### GOAL OF THE EXERCISE
Reproduce the following entries exactly, leaving nothing out.

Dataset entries
***
(* ===== verification/_CoqProject ===== *)
-Q . S2P
Prelude.v
GoTime.v
GoStrings.v
Costing.v
Store.v
ExampleWorld.v
Limits.v
LimitsLedger.v
LimitsReserve.v
LimitsSpec.v
BudgetService.v
QuotaService.v
AnomalyService.v
Routing.v
ContentPolicy.v
Pricing.v
Metering.v
RateLimit.v
Rbac.v
Encodings.v
Tokens.v
ApiKeys.v
AdminTokens.v
Sessions.v
MagicLinks.v
Secrets.v
Outbound.v
HttpClient.v
SecretRotation.v
BudgetAlerts.v
Float64.v
GatewayBase.v
Providers.v
Redis.v
Caches.v
Adapters.v
Gateway.v
Sql.v
HttpServer.v
RequestLogs.v
AdminAudit.v
AdminHandlers.v
AccessHandlers.v
ChatHandler.v
GatewayFrame.v
GatewayReservations.v
GatewayBooks.v
ChatRoute.v
Integrity.v
Reports.v
AdminRoutes.v
AdminFrame.v
AdminGuard.v
AdminIsolation.v
AdminPrivacy.v
AdminTrail.v
Config.v
Email.v
App.v
Server.v
ClickHouse.v
Commands.v
GatewayStreams.v
GatewayProviders.v
GatewayExample.v
RouteExample.v
ReportsExample.v
AdminExample.v
AppExample.v
ServerExample.v
(* ===== verification/LimitsReserve.v ===== *)
(** * What a reservation decides

    The abstract specification of [ReservationService.Reserve] — the first
    blocking limit without room, or a charge on every limit — and the proof
    that the code implements it. *)

From S2P Require Import Prelude GoTime Store Limits LimitsLedger.

(** ** Specification *)

Definition window_of (now : Z) (item : constraint) : Z * Z :=
  match periodWindow now item.(c_Period) with Ok w => w | Err _ => (0, 0) end.

Definition item_key (input : ReserveInput) (now : Z) (item : constraint) : counter_key :=
  (input.(ri_OrgID), item.(c_ScopeType), item.(c_ScopeID), item.(c_Period), (window_of now item).1).

(** What is settled and what is reserved against a limit: its counter, or,
    before the first reservation of the window, the recorded costs. *)
Definition counter_use (d : DB) (input : ReserveInput) (now : Z) (item : constraint) : Z * Z :=
  match find (has_key (item_key input now item)) d.(cost_limit_counters) with
  | Some c => (c.(CostLimitCounter_SettledMicroUsd), c.(CostLimitCounter_ReservedMicroUsd))
  | None => (seed_settled d input.(ri_OrgID) item.(c_ScopeType) input.(ri_APIKeyID)
               (window_of now item).1 (window_of now item).2, 0)
  end.

Definition used (d : DB) (input : ReserveInput) (now : Z) (item : constraint) : Z :=
  (counter_use d input now item).1 + (counter_use d input now item).2.

(** A limit has no room when it is used up, or when something is used and the
    estimate does not fit in the rest. *)
Definition over_limit (d : DB) (input : ReserveInput) (now : Z) (item : constraint) : bool :=
  (item.(c_LimitMicroUSD) <=? used d input now item)
  || ((item.(c_LimitMicroUSD) <? used d input now item + input.(ri_EstimatedCostMicroUSD))
      && (0 <? used d input now item)).

Definition blocked_by (d : DB) (input : ReserveInput) (now : Z) (item : constraint) : ReserveResult :=
  mkReserveResult false item.(c_ScopeType) item.(c_Period) item.(c_LimitMicroUSD)
    (used d input now item) (counter_use d input now item).2.
(** The loop of [Check] over the statuses. *)
Fixpoint checkStatuses (statuses : list Status) (result : CheckResult) : CheckResult :=
  match statuses with
  | [] => result
  | status :: rest =>
      if negb (String.eqb status.(st_Budget).(Budget_Status) StatusActive) || negb status.(st_Exceeded)
      then checkStatuses rest result
      else if String.eqb status.(st_Budget).(Budget_Action) ActionBlock then
        mkCheckResult false true false ActionBlock (Some status)
      else if String.eqb status.(st_Budget).(Budget_Action) ActionWarn then
        if negb result.(cr_Warning) then
          checkStatuses rest (mkCheckResult result.(cr_Allowed) true true ActionWarn (Some status))
        else checkStatuses rest result
      else checkStatuses rest result
  end.

Definition Check (orgID : uuid) : M CheckResult :=
  statuses ← GetStatus orgID;
  mret (checkStatuses statuses (mkCheckResult true false false "" None)).

(** ** Specification *)

(** The usage of a period at an instant. *)
Definition usage_at (d : DB) (orgID : uuid) (now : Z) (period : string) : option periodUsage :=
  match window_at now period with
  | Ok (start, stop) => Some (mkperiodUsage (used_amount orgID start stop d) start stop)
  | Err _ => None
  end.

(** The status of a budget whose period has that usage: what is left is never
    negative, and the budget is exceeded as soon as it is used up. *)
Definition status_of (b : Budget) (u : periodUsage) : Status :=
  mkStatus b u.(pu_UsedMicroUSD) (Z.max (b.(Budget_LimitMicroUsd) - u.(pu_UsedMicroUSD)) 0)
    (b.(Budget_LimitMicroUsd) <=? u.(pu_UsedMicroUSD)) u.(pu_WindowStart) u.(pu_WindowEnd).

(** One status per budget, all those of a period computed from one reading of
    the clock and one sum. *)
Definition status_report (d : DB) (orgID : uuid) (readings : nat → Z) (sts : list Status) : Prop :=
  ∃ m : gmap string periodUsage,
    (∀ p u, m !! p = Some u → ∃ n, usage_at d orgID (readings n) p = Some u) ∧
    Forall2 (λ b s, ∃ u, m !! b.(Budget_Period) = Some u ∧ s = status_of b u) (list_budgets orgID d) sts.

Definition blocking (s : Status) : bool :=
  String.eqb s.(st_Budget).(Budget_Status) StatusActive && s.(st_Exceeded)
  && String.eqb s.(st_Budget).(Budget_Action) ActionBlock.
Definition warning (s : Status) : bool :=
  String.eqb s.(st_Budget).(Budget_Status) StatusActive && s.(st_Exceeded)
  && String.eqb s.(st_Budget).(Budget_Action) ActionWarn.

Definition verdict (sts : list Status) : CheckResult :=
  match find blocking sts with
  | Some s => mkCheckResult false true false ActionBlock (Some s)
  | None =>
      match find warning sts with
      | Some s => mkCheckResult true true true ActionWarn (Some s)
      | None => mkCheckResult true false false "" None
      end
  end.

(** The amounts the columns of the tables hold. *)
Definition amounts_ok (d : DB) : Prop :=
  (∀ b, b ∈ d.(budgets) → 0 <= b.(Budget_LimitMicroUsd) <= MaxInt64) ∧
  (∀ c, c ∈ d.(cost_records) → 0 <= c.(CostRecord_TotalCostMicro)).

(** ** Proofs *)

Lemma window_at_contains now p s e : window_at now p = Ok (s, e) → s <= now < e.
Proof.
  unfold window_at. intros H.
  destruct (String.eqb p PeriodDaily); [|destruct (String.eqb p PeriodMonthly); [|done]]; apply Ok_inj in H.
  - pose proof (dayWindow_contains now) as Hd. by rewrite H in Hd.
  - pose proof (monthWindow_contains now) as Hd. by rewrite H in Hd.
Qed.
***
### REPLY
(* ===== verification/_CoqProject ===== *)
-Q . S2P
Prelude.v
GoTime.v
GoStrings.v
Costing.v
Store.v
ExampleWorld.v
Limits.v
LimitsLedger.v
LimitsReserve.v
LimitsSpec.v
BudgetService.v
QuotaService.v
AnomalyService.v
Routing.v
ContentPolicy.v
Pricing.v
Metering.v
RateLimit.v
Rbac.v
Encodings.v
Tokens.v
ApiKeys.v
AdminTokens.v
Sessions.v
MagicLinks.v
Secrets.v
Outbound.v
HttpClient.v
SecretRotation.v
BudgetAlerts.v
Float64.v
GatewayBase.v
Providers.v
Redis.v
Caches.v
Adapters.v
Gateway.v
Sql.v
HttpServer.v
RequestLogs.v
AdminAudit.v
AdminHandlers.v
AccessHandlers.v
ChatHandler.v
GatewayFrame.v
GatewayReservations.v
GatewayBooks.v
ChatRoute.v
Integrity.v
Reports.v
AdminRoutes.v
AdminFrame.v
AdminGuard.v
AdminIsolation.v
AdminPrivacy.v
AdminTrail.v
Config.v
Email.v
App.v
Server.v
ClickHouse.v
Commands.v
GatewayStreams.v
GatewayProviders.v
GatewayExample.v
RouteExample.v
ReportsExample.v
AdminExample.v
AppExample.v
ServerExample.v
(* ===== verification/LimitsReserve.v ===== *)
(** * What a reservation decides

    The abstract specification of [ReservationService.Reserve] — the first
    blocking limit without room, or a charge on every limit — and the proof
    that the code implements it. *)

From S2P Require Import Prelude GoTime Store Limits LimitsLedger.

(** ** Specification *)

Definition window_of (now : Z) (item : constraint) : Z * Z :=
  match periodWindow now item.(c_Period) with Ok w => w | Err _ => (0, 0) end.

Definition item_key (input : ReserveInput) (now : Z) (item : constraint) : counter_key :=
  (input.(ri_OrgID), item.(c_ScopeType), item.(c_ScopeID), item.(c_Period), (window_of now item).1).

(** What is settled and what is reserved against a limit: its counter, or,
    before the first reservation of the window, the recorded costs. *)
Definition counter_use (d : DB) (input : ReserveInput) (now : Z) (item : constraint) : Z * Z :=
  match find (has_key (item_key input now item)) d.(cost_limit_counters) with
  | Some c => (c.(CostLimitCounter_SettledMicroUsd), c.(CostLimitCounter_ReservedMicroUsd))
  | None => (seed_settled d input.(ri_OrgID) item.(c_ScopeType) input.(ri_APIKeyID)
               (window_of now item).1 (window_of now item).2, 0)
  end.

Definition used (d : DB) (input : ReserveInput) (now : Z) (item : constraint) : Z :=
  (counter_use d input now item).1 + (counter_use d input now item).2.

(** A limit has no room when it is used up, or when something is used and the
    estimate does not fit in the rest. *)
Definition over_limit (d : DB) (input : ReserveInput) (now : Z) (item : constraint) : bool :=
  (item.(c_LimitMicroUSD) <=? used d input now item)
  || ((item.(c_LimitMicroUSD) <? used d input now item + input.(ri_EstimatedCostMicroUSD))
      && (0 <? used d input now item)).

Definition blocked_by (d : DB) (input : ReserveInput) (now : Z) (item : constraint) : ReserveResult :=
  mkReserveResult false item.(c_ScopeType) item.(c_Period) item.(c_LimitMicroUSD)
    (used d input now item) (counter_use d input now item).2.
(** The loop of [Check] over the statuses. *)
Fixpoint checkStatuses (statuses : list Status) (result : CheckResult) : CheckResult :=
  match statuses with
  | [] => result
  | status :: rest =>
      if negb (String.eqb status.(st_Budget).(Budget_Status) StatusActive) || negb status.(st_Exceeded)
      then checkStatuses rest result
      else if String.eqb status.(st_Budget).(Budget_Action) ActionBlock then
        mkCheckResult false true false ActionBlock (Some status)
      else if String.eqb status.(st_Budget).(Budget_Action) ActionWarn then
        if negb result.(cr_Warning) then
          checkStatuses rest (mkCheckResult result.(cr_Allowed) true true ActionWarn (Some status))
        else checkStatuses rest result
      else checkStatuses rest result
  end.

Definition Check (orgID : uuid) : M CheckResult :=
  statuses ← GetStatus orgID;
  mret (checkStatuses statuses (mkCheckResult true false false "" None)).

(** ** Specification *)

(** The usage of a period at an instant. *)
Definition usage_at (d : DB) (orgID : uuid) (now : Z) (period : string) : option periodUsage :=
  match window_at now period with
  | Ok (start, stop) => Some (mkperiodUsage (used_amount orgID start stop d) start stop)
  | Err _ => None
  end.

(** The status of a budget whose period has that usage: what is left is never
    negative, and the budget is exceeded as soon as it is used up. *)
Definition status_of (b : Budget) (u : periodUsage) : Status :=
  mkStatus b u.(pu_UsedMicroUSD) (Z.max (b.(Budget_LimitMicroUsd) - u.(pu_UsedMicroUSD)) 0)
    (b.(Budget_LimitMicroUsd) <=? u.(pu_UsedMicroUSD)) u.(pu_WindowStart) u.(pu_WindowEnd).

(** One status per budget, all those of a period computed from one reading of
    the clock and one sum. *)
Definition status_report (d : DB) (orgID : uuid) (readings : nat → Z) (sts : list Status) : Prop :=
  ∃ m : gmap string periodUsage,
    (∀ p u, m !! p = Some u → ∃ n, usage_at d orgID (readings n) p = Some u) ∧
    Forall2 (λ b s, ∃ u, m !! b.(Budget_Period) = Some u ∧ s = status_of b u) (list_budgets orgID d) sts.

Definition blocking (s : Status) : bool :=
  String.eqb s.(st_Budget).(Budget_Status) StatusActive && s.(st_Exceeded)
  && String.eqb s.(st_Budget).(Budget_Action) ActionBlock.
Definition warning (s : Status) : bool :=
  String.eqb s.(st_Budget).(Budget_Status) StatusActive && s.(st_Exceeded)
  && String.eqb s.(st_Budget).(Budget_Action) ActionWarn.

Definition verdict (sts : list Status) : CheckResult :=
  match find blocking sts with
  | Some s => mkCheckResult false true false ActionBlock (Some s)
  | None =>
      match find warning sts with
      | Some s => mkCheckResult true true true ActionWarn (Some s)
      | None => mkCheckResult true false false "" None
      end
  end.

(** The amounts the columns of the tables hold. *)
Definition amounts_ok (d : DB) : Prop :=
  (∀ b, b ∈ d.(budgets) → 0 <= b.(Budget_LimitMicroUsd) <= MaxInt64) ∧
  (∀ c, c ∈ d.(cost_records) → 0 <= c.(CostRecord_TotalCostMicro)).

(** ** Proofs *)

Lemma window_at_contains now p s e : window_at now p = Ok (s, e) → s <= now < e.
Proof.
  unfold window_at. intros H.
  destruct (String.eqb p PeriodDaily); [|destruct (String.eqb p PeriodMonthly); [|done]]; apply Ok_inj in H.
  - pose proof (dayWindow_contains now) as Hd. by rewrite H in Hd.
  - pose proof (monthWindow_contains now) as Hd. by rewrite H in Hd.
Qed.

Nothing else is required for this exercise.